Task description -> Within the entries below, find the lines that hold "returns" and report only how many there are.

### Supplied material

(** Inserting at the position a miss reports keeps the table sorted. *)
Lemma insert_sorted vars (i : nat) x :
  table_sorted vars -> (i <= length vars)%nat ->
  (forall (k : nat) v, (k < i)%nat -> vars !! k = Some v -> handle v < handle x) ->
  (forall (k : nat) v, (i <= k)%nat -> vars !! k = Some v -> handle x < handle v) ->
  table_sorted (g_array_insert_val vars (Z.of_nat i) x).
Proof.
  intros Hs Hi Hlow Hhigh a b va vb Hab Ea Eb.
  unfold g_array_insert_val in *. rewrite Nat2Z.id in *.
  assert (Hlen : length (take i vars) = i) by (rewrite length_take; lia).
  assert (Hget : forall k v, (take i vars ++ x :: drop i vars) !! k = Some v ->
            ((k < i)%nat /\ vars !! k = Some v) \/ (k = i /\ v = x) \/
            ((i < k)%nat /\ vars !! (k - 1)%nat = Some v)).
  { intros k v Hk. destruct (Nat.lt_trichotomy k i) as [Hlt|[->|Hgt]].
    - left. split; [done|]. rewrite lookup_app_l in Hk by lia.
      by rewrite lookup_take_lt in Hk by done.
    - right; left. split; [done|]. rewrite lookup_app_r in Hk by lia.
      rewrite Hlen, Nat.sub_diag in Hk. simpl in Hk. congruence.
    - right; right. split; [done|]. rewrite lookup_app_r in Hk by lia.
      rewrite Hlen in Hk. destruct (k - i)%nat as [|n] eqn:En; [lia|]. simpl in Hk.
      rewrite lookup_drop in Hk. by replace (k - 1)%nat with (i + n)%nat by lia. }
  destruct (Hget _ _ Ea) as [[Ha Ha']|[[-> ->]|[Ha Ha']]],
           (Hget _ _ Eb) as [[Hb Hb']|[[-> ->]|[Hb Hb']]]; try lia.
  - eapply Hs; [|done..]. done.
  - eauto.
  - eapply Hs; [|done..]. lia.
  - eapply Hhigh; [|done]. lia.
  - eapply Hs; [|done..]. lia.
Qed.

(** ** Primitive steps *)

Lemma put_scope_Ok w a s s' :
  scopes w !! a = Some s -> put_scope a s' w = Ok tt (with_scopes (insert a s') w).
Proof. intros H. unfold put_scope. by rewrite (bind_Ok _ _ _ _ _ (get_scope_Ok _ _ _ H)). Qed.

Lemma put_object_Ok w a o o' :
  objects w !! a = Some o -> put_object a o' w = Ok tt (with_objects (insert a o') w).
Proof. intros H. unfold put_object. by rewrite (bind_Ok _ _ _ _ _ (get_object_Ok _ _ _ H)). Qed.

Lemma put_message_Ok w a m m' :
  messages w !! a = Some m -> put_message a m' w = Ok tt (with_messages (insert a m') w).
Proof. intros H. unfold put_message. by rewrite (bind_Ok _ _ _ _ _ (get_message_Ok _ _ _ H)). Qed.

Lemma get_variable_Ok w self s i x :
  scopes w !! self = Some s -> g_array_index (variables s) i = Some x ->
  get_variable (self, i) w = Ok x w.
Proof.
  intros Hs Hx. unfold get_variable. simpl.
  rewrite (bind_Ok _ _ _ _ _ (get_scope_Ok _ _ _ Hs)). by rewrite Hx.
Qed.

Lemma put_variable_Ok w self s i x x' :
  scopes w !! self = Some s -> g_array_index (variables s) i = Some x ->
  put_variable (self, i) x' w =
  Ok tt (with_scopes (insert self (set_variables s (<[Z.to_nat i := x']> (variables s)))) w).
Proof.
  intros Hs Hx. unfold put_variable. simpl.
  rewrite (bind_Ok _ _ _ _ _ (get_scope_Ok _ _ _ Hs)). rewrite Hx. simpl.
  unfold mbind, M_bind, mret, M_ret. by apply (put_scope_Ok _ _ s).
Qed.

Lemma filterx_object_ref_Ok w p :
  live w p -> filterx_object_ref p w = Ok p (with_objects (acquire p) w).
Proof.
  destruct p as [a|]; simpl; [|by destruct w].
  intros [o Ho]. rewrite (bind_Ok _ _ _ _ _ (get_object_Ok _ _ _ Ho)).
  rewrite (bind_Ok _ _ _ _ _ (put_object_Ok _ _ _ _ Ho)).
  unfold with_objects at 2, acquire. by rewrite Ho.
Qed.

Lemma filterx_object_unref_Ok w p :
  live w p -> filterx_object_unref p w = Ok tt (with_objects (release p) w).
Proof.
  destruct p as [a|]; simpl; [|by destruct w].
  intros [o Ho]. rewrite (bind_Ok _ _ _ _ _ (get_object_Ok _ _ _ Ho)).
  unfold with_objects, release. rewrite Ho.
  destruct (obj_ref_cnt o - 1 =? 0); [done|]. by apply (put_object_Ok _ _ o).
Qed.

Lemma filterx_scope_lookup_variable_Ok w self s h0 found v_slot :
  scopes w !! self = Some s ->
  _lookup_variable (variables s) h0 = LookupReturn found v_slot ->
  filterx_scope_lookup_variable self h0 w =
  Ok (if found then Some (self, v_slot) else None) w.
Proof.
  intros Hs Hl. unfold filterx_scope_lookup_variable.
  rewrite (bind_Ok _ _ _ _ _ (get_scope_Ok _ _ _ Hs)). rewrite Hl. by destruct found.
Qed.

(** ** C10: lookup on an empty scope *)

(** C10.  For every handle, looking it up in a scope whose table is empty
    reports no match and does not fault: the upper bound of the search,
    the table length minus one computed in [guint] and converted to
    [gint], is -1, so the loop is never entered; the world is unchanged. *)
Theorem lookup_in_empty_scope (w : World) (self : address) (s : FilterXScope) (h0 : NVHandle) :
  scopes w !! self = Some s ->
  variables s = [] ->
  to_gint (to_guint (g_array_len (variables s) - 1)) = -1 /\
  _lookup_variable (variables s) h0 = LookupReturn false 0 /\
  filterx_scope_lookup_variable self h0 w = Ok None w.
Proof.
  intros Hs Hv. rewrite Hv. split; [reflexivity|]. split; [reflexivity|].
  apply (filterx_scope_lookup_variable_Ok w self s h0 false 0 Hs). by rewrite Hv.
Qed.

Lemma lookup_in_empty_scope_witness :
  to_gint (to_guint (g_array_len (variables Sample.empty_scope) - 1)) = -1 /\
  _lookup_variable (variables Sample.empty_scope) 10 = LookupReturn false 0 /\
  filterx_scope_lookup_variable 1%positive 10 (Sample.world_of Sample.empty_scope) =
    Ok None (Sample.world_of Sample.empty_scope).
Proof.
  apply (lookup_in_empty_scope (Sample.world_of Sample.empty_scope) 1%positive
           Sample.empty_scope 10); reflexivity.
Defined.

(** ** Registering variables *)

Lemma v_index_of_slot (i : nat) :
  Z.of_nat i <= TABLE_MAX ->
  to_gsize (Z.of_nat i * SIZEOF_VARIABLE) / SIZEOF_VARIABLE = Z.of_nat i.
Proof.
  unfold TABLE_MAX, to_gsize, SIZEOF_VARIABLE. intros H.
  rewrite Z.mod_small by lia. by rewrite Z.div_mul.
Qed.

Lemma g_array_insert_val_lookup vars (i : nat) x :
  (i <= length vars)%nat -> g_array_insert_val vars (Z.of_nat i) x !! i = Some x.
Proof.
  intros Hi. unfold g_array_insert_val. rewrite Nat2Z.id.
  rewrite lookup_app_r by (rewrite length_take; lia).
  rewrite length_take. by replace (i - i `min` length vars)%nat with 0%nat by lia.
Qed.

Lemma g_array_insert_val_length vars i x :
  length (g_array_insert_val vars i x) = S (length vars).
Proof.
  unfold g_array_insert_val. rewrite length_app. simpl.
  rewrite length_take, length_drop. lia.
Qed.

Lemma register_present w self s h0 fl init (i : nat) v :
  scopes w !! self = Some s ->
  table_sorted (variables s) -> g_array_len (variables s) <= TABLE_MAX ->
  variables s !! i = Some v -> handle v = h0 ->
  filterx_scope_register_variable self h0 fl init w = Ok (self, Z.of_nat i) w.
Proof.
  intros Hs Hsorted Hmax Hi <-. unfold filterx_scope_register_variable.
  rewrite (bind_Ok _ _ _ _ _ (get_scope_Ok _ _ _ Hs)).
  by rewrite (_lookup_variable_hit _ _ _ Hsorted Hmax Hi).
Qed.

Lemma register_absent w self s h0 fl init :
  scopes w !! self = Some s ->
  table_sorted (variables s) -> g_array_len (variables s) < TABLE_MAX ->
  (forall v, v ∈ variables s -> handle v <> h0) ->
  live w init ->
  exists i : nat,
    (i <= length (variables s))%nat /\
    _lookup_variable (variables s) h0 = LookupReturn false (Z.of_nat i) /\
    filterx_scope_register_variable self h0 fl init w =
      Ok (self, Z.of_nat i) (registered self s (Z.of_nat i) (mkVariable h0 fl false init) w) /\
    table_sorted (g_array_insert_val (variables s) (Z.of_nat i) (mkVariable h0 fl false init)).
Proof.
  intros Hs Hsorted Hmax Hnot Hlive.
  destruct (_lookup_variable_miss (variables s) h0 Hsorted ltac:(lia) Hnot)
    as (i & Hl & Hi & Hlow & Hhigh).
  exists i. split; [done|]. split; [done|]. split; [|by apply insert_sorted].
  unfold filterx_scope_register_variable.
  rewrite (bind_Ok _ _ _ _ _ (get_scope_Ok _ _ _ Hs)). rewrite Hl.
  rewrite v_index_of_slot by (unfold g_array_len in *; lia).
  unfold g_assert, g_array_len.
  destruct (Z.leb_spec (Z.of_nat i) (Z.of_nat (length (variables s)))); [|lia].
  rewrite bind_ret. rewrite Z.eqb_refl. rewrite bind_ret.
  rewrite (bind_Ok _ _ _ _ _ (filterx_object_ref_Ok _ _ Hlive)).
  assert (Hs' : scopes (with_objects (acquire init) w) !! self = Some s) by done.
  rewrite (bind_Ok _ _ _ _ _ (get_scope_Ok _ _ _ Hs')).
  by rewrite (bind_Ok _ _ _ _ _ (put_scope_Ok _ _ _ _ Hs')).
Qed.

Lemma sorted_ascending_from lo hs :
  (forall (i : nat) x, hs !! i = Some x -> lo < x) ->
  (forall (i j : nat) x y, (i < j)%nat -> hs !! i = Some x -> hs !! j = Some y -> x < y) ->
  ascending_from lo hs = true.
Proof.
  revert lo. induction hs as [|a hs IH]; intros lo Hall Hpair; [done|]. simpl.
  apply andb_true_iff. split.
  - apply Z.ltb_lt. by apply (Hall 0%nat).
  - apply IH.
    + intros i x Hx. by apply (Hpair 0%nat (S i)); [lia| |].
    + intros i j x y Hij Hx Hy. by apply (Hpair (S i) (S j)); [lia| |].
Qed.

Lemma sorted_strictly_ascending vars :
  table_sorted vars -> strictly_ascending (handle <$> vars) = true.
Proof.
  intros H. destruct vars as [|a vars]; [done|]. simpl.
  apply sorted_ascending_from.
  - intros i x Hx. rewrite list_lookup_fmap in Hx.
    destruct (vars !! i) as [v|] eqn:Ev; [|done]. inversion Hx; subst.
    by apply (H 0%nat (S i)); [lia| |].
  - intros i j x y Hij Hx Hy. rewrite list_lookup_fmap in Hx, Hy.
    destruct (vars !! i) as [vi|] eqn:Ei; [|done].
    destruct (vars !! j) as [vj|] eqn:Ej; [|done].
    inversion Hx; inversion Hy; subst.
    by apply (H (S i) (S j)); [lia| |].
Qed.

(** ** C6: registering is idempotent *)

(** C6.  Registering a handle that the scope already holds returns the
    existing slot and leaves the whole world as it was: the table, its
    size, the slot's value and flags are untouched and the initial value
    offered is not even referenced.  Registering the same handle twice
    returns the same slot both times, and the second call changes
    nothing. *)
Theorem register_idempotent (w : World) (self : address) (s : FilterXScope)
    (h0 : NVHandle) (fl fl' : bool) (init init' : option address) :
  scopes w !! self = Some s ->
  strictly_ascending (handle <$> variables s) = true ->
  g_array_len (variables s) < TABLE_MAX ->
  (forall (i : nat) v, variables s !! i = Some v -> handle v = h0 ->
     filterx_scope_register_variable self h0 fl init w = Ok (self, Z.of_nat i) w) /\
  (live w init ->
   exists slot w1,
     filterx_scope_register_variable self h0 fl init w = Ok slot w1 /\
     filterx_scope_register_variable self h0 fl' init' w1 = Ok slot w1).
Proof.
  intros Hs Hasc%strictly_ascending_sorted Hmax. split.
  - intros i v Hi Hh. eapply register_present; eauto. lia.
  - intros Hlive. destruct (decide (h0 ∈ handle <$> variables s)) as [Hin|Hnot].
    + apply list_elem_of_fmap in Hin as (v & -> & Hv).
      apply list_elem_of_lookup in Hv as (i & Hi).
      exists (self, Z.of_nat i), w.
      split; eapply register_present; eauto; lia.
    + destruct (register_absent w self s h0 fl init Hs Hasc Hmax) as (i & Hi & _ & Hreg & Hsorted');
        [|done|].
      { intros v Hv Hh. apply Hnot. apply list_elem_of_fmap. eauto. }
      eexists _, _. split; [exact Hreg|].
      eapply register_present.
      * unfold registered. simpl. apply lookup_insert_eq.
      * exact Hsorted'.
      * simpl. unfold g_array_len in *. rewrite g_array_insert_val_length. lia.
      * simpl. by apply g_array_insert_val_lookup.
      * done.
Qed.

Lemma register_idempotent_witness :
  (forall (i : nat) v, Sample.table !! i = Some v -> handle v = 20 ->
     filterx_scope_register_variable 1%positive 20 true (Some 3%positive)
       (Sample.world_of Sample.busy_scope) =
     Ok (1%positive, Z.of_nat i) (Sample.world_of Sample.busy_scope)) /\
  (live (Sample.world_of Sample.busy_scope) (Some 3%positive) ->
   exists slot w1,
     filterx_scope_register_variable 1%positive 20 true (Some 3%positive)
       (Sample.world_of Sample.busy_scope) = Ok slot w1 /\
     filterx_scope_register_variable 1%positive 20 false None w1 = Ok slot w1).
Proof.
  apply (register_idempotent (Sample.world_of Sample.busy_scope) 1%positive
           Sample.busy_scope 20 true false (Some 3%positive) None); reflexivity.
Defined.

######

Completed task -> 2